(Saved entries)
★ ★ ★ ★

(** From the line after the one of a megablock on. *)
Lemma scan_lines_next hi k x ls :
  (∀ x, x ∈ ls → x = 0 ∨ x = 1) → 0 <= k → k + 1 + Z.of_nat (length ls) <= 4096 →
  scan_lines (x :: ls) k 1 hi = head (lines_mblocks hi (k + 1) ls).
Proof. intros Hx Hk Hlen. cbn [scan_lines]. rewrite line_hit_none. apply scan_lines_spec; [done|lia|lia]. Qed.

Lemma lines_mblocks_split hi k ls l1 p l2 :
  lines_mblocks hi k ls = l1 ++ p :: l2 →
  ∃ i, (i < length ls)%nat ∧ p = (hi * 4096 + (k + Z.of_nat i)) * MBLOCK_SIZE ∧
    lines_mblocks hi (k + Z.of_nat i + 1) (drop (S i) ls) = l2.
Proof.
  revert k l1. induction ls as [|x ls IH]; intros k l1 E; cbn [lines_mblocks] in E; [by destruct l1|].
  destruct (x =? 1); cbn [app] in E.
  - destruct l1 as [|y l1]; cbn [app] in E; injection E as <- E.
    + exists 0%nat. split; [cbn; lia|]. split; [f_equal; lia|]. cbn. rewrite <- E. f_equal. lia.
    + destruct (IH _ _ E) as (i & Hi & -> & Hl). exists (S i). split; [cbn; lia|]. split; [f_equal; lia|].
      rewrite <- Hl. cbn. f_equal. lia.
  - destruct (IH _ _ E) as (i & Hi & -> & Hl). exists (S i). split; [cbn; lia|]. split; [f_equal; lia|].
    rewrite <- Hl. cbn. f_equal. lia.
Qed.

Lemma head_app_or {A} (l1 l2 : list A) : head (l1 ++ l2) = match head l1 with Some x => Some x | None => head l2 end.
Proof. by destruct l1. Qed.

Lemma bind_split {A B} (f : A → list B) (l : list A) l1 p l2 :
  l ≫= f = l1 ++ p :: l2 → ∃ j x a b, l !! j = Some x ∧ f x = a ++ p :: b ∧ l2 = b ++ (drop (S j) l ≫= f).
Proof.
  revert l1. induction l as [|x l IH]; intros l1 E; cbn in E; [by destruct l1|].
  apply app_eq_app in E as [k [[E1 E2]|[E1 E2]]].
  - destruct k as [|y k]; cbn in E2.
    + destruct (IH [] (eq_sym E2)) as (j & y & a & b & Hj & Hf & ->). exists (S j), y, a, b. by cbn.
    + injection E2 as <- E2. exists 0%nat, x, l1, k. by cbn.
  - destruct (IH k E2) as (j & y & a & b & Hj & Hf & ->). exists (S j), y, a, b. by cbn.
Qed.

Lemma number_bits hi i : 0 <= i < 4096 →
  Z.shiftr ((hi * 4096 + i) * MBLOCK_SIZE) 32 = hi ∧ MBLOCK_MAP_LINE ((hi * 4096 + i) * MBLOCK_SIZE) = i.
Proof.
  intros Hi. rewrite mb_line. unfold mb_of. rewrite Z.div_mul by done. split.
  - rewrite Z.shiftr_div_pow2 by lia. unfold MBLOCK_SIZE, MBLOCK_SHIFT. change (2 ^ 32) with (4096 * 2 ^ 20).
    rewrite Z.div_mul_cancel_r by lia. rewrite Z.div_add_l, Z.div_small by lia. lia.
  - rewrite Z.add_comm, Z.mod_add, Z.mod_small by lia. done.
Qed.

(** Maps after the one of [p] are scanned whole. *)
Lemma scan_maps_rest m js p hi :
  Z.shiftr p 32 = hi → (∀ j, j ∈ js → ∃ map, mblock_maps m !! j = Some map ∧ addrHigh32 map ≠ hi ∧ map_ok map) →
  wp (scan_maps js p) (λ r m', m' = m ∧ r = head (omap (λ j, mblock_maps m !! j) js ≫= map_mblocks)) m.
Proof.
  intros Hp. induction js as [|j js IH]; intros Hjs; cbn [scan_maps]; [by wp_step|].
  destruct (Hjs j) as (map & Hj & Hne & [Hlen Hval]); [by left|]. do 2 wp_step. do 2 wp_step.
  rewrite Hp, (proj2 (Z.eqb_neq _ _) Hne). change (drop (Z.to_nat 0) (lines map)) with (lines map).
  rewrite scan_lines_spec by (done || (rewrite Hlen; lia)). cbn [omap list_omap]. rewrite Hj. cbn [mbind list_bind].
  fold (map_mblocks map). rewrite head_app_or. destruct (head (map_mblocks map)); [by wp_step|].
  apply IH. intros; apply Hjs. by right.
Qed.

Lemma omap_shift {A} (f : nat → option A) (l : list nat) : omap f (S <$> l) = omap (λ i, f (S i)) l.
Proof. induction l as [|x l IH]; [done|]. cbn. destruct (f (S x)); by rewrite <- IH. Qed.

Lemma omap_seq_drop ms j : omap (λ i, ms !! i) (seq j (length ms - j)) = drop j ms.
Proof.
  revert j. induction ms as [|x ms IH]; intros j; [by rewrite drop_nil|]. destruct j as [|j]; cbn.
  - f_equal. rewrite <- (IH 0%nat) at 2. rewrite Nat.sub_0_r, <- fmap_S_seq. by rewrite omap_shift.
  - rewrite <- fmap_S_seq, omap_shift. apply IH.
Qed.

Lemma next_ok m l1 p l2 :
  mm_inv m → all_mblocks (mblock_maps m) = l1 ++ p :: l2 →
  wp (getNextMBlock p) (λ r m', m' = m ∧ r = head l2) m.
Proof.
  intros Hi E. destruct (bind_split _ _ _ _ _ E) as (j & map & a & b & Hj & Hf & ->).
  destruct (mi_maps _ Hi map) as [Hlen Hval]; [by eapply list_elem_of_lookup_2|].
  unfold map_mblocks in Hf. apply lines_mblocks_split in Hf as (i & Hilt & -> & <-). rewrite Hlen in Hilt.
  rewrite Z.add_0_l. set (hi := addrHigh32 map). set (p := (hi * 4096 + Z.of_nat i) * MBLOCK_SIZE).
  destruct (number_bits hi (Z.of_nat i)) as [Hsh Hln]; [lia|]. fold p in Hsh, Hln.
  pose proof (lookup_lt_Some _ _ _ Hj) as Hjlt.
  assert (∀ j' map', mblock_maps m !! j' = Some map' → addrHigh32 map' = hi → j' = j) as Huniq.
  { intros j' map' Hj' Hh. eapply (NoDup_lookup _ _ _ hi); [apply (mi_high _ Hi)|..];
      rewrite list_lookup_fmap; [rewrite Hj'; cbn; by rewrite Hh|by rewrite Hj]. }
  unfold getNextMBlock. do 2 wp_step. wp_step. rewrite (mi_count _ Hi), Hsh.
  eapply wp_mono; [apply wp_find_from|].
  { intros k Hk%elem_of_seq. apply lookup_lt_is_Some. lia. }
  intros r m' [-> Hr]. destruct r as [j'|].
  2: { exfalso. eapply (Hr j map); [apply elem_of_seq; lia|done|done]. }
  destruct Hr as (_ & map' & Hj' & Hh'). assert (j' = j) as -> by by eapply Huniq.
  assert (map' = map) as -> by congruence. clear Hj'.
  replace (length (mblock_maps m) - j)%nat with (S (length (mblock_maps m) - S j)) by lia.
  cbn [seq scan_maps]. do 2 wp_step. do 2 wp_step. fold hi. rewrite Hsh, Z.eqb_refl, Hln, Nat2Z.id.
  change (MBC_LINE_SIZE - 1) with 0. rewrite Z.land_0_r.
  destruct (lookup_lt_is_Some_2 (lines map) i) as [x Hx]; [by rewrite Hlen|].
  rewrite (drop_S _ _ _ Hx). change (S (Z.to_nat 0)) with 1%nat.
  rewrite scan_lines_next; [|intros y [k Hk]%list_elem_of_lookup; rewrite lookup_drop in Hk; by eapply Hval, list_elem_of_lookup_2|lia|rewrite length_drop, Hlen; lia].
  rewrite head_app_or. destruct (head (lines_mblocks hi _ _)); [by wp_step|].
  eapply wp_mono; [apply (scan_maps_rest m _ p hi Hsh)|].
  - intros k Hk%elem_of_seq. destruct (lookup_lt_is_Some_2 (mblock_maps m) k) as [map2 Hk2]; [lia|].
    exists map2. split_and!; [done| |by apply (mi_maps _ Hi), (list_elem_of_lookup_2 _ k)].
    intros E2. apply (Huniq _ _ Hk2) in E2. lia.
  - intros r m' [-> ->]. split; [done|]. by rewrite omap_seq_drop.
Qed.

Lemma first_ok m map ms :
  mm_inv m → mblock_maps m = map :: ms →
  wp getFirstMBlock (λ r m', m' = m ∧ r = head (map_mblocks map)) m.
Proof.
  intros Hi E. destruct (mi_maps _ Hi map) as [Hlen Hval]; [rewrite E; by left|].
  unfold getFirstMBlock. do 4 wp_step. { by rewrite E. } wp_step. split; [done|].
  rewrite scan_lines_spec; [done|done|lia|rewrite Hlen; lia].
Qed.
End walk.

★ ★ ★ ★

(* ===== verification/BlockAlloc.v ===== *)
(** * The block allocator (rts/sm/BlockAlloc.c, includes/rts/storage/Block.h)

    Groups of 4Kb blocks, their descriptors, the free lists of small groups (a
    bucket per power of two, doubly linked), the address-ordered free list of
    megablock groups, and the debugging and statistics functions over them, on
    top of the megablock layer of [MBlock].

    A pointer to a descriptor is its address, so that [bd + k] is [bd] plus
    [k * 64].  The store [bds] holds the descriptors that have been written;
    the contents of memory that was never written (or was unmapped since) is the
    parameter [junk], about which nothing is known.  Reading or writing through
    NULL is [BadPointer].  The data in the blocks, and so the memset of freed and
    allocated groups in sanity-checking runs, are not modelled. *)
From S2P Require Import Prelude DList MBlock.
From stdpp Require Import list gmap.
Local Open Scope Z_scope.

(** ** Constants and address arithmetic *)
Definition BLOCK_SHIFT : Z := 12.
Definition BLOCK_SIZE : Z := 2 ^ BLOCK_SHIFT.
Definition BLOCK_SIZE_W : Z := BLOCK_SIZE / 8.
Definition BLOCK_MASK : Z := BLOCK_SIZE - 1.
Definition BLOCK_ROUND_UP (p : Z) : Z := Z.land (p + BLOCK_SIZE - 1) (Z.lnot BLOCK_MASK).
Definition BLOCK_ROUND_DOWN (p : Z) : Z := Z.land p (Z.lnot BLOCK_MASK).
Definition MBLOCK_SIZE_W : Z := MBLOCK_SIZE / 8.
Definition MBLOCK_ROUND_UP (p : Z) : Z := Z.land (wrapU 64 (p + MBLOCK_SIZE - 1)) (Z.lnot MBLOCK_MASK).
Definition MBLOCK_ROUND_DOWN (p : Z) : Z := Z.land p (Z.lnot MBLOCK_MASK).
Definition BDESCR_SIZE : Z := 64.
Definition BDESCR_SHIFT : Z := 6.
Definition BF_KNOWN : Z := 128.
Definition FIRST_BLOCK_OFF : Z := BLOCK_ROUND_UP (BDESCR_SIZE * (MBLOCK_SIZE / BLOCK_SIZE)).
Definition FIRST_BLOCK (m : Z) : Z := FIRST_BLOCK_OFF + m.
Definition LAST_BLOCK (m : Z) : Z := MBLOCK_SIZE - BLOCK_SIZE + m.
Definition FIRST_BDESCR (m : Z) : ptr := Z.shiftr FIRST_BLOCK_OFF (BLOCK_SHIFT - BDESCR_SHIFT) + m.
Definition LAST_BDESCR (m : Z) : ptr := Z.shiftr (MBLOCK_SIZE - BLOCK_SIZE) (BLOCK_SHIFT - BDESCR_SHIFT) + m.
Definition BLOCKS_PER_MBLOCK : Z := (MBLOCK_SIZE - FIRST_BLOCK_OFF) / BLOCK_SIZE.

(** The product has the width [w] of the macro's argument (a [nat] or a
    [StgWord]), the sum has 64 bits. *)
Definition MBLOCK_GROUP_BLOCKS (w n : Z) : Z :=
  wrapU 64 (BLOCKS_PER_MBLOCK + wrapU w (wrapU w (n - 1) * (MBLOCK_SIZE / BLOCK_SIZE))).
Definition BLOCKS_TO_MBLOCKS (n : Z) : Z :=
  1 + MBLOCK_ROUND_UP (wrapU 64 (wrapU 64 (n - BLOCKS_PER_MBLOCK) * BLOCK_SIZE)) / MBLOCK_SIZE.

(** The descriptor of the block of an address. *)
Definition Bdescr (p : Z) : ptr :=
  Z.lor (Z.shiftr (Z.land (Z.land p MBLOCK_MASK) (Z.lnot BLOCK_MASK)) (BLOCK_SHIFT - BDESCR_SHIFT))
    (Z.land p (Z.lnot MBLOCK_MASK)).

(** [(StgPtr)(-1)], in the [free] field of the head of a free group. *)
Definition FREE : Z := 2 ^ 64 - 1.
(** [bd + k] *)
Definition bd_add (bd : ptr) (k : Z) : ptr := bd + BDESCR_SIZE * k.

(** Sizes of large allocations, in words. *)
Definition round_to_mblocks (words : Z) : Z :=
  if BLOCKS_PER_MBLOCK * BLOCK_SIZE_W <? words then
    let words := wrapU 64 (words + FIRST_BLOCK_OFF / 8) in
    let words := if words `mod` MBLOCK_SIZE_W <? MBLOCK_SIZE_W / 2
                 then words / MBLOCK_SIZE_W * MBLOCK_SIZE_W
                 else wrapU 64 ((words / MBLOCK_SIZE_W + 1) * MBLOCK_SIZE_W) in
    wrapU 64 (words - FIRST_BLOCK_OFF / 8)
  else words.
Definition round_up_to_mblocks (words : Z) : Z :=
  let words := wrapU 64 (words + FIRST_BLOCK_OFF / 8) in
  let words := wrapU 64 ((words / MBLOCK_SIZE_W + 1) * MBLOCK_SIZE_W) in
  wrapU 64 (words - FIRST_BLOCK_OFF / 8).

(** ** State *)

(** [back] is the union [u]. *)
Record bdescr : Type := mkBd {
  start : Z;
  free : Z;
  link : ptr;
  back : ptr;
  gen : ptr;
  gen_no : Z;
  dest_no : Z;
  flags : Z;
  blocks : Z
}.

★ ★ ★ ★

▸ **WORK TO BE COMPLETED**: Copy only this part of the entries above: the line with "intros r m' [-> Hr]. destruct r as [j'|].", the line with "replace (length (mblock_maps", and the lines between, all exactly as written.

▸ **EXERCISE ANSWER**:
  intros r m' [-> Hr]. destruct r as [j'|].
  2: { exfalso. eapply (Hr j map); [apply elem_of_seq; lia|done|done]. }
  destruct Hr as (_ & map' & Hj' & Hh'). assert (j' = j) as -> by by eapply Huniq.
  assert (map' = map) as -> by congruence. clear Hj'.
  replace (length (mblock_maps m) - j)%nat with (S (length (mblock_maps m) - S j)) by lia.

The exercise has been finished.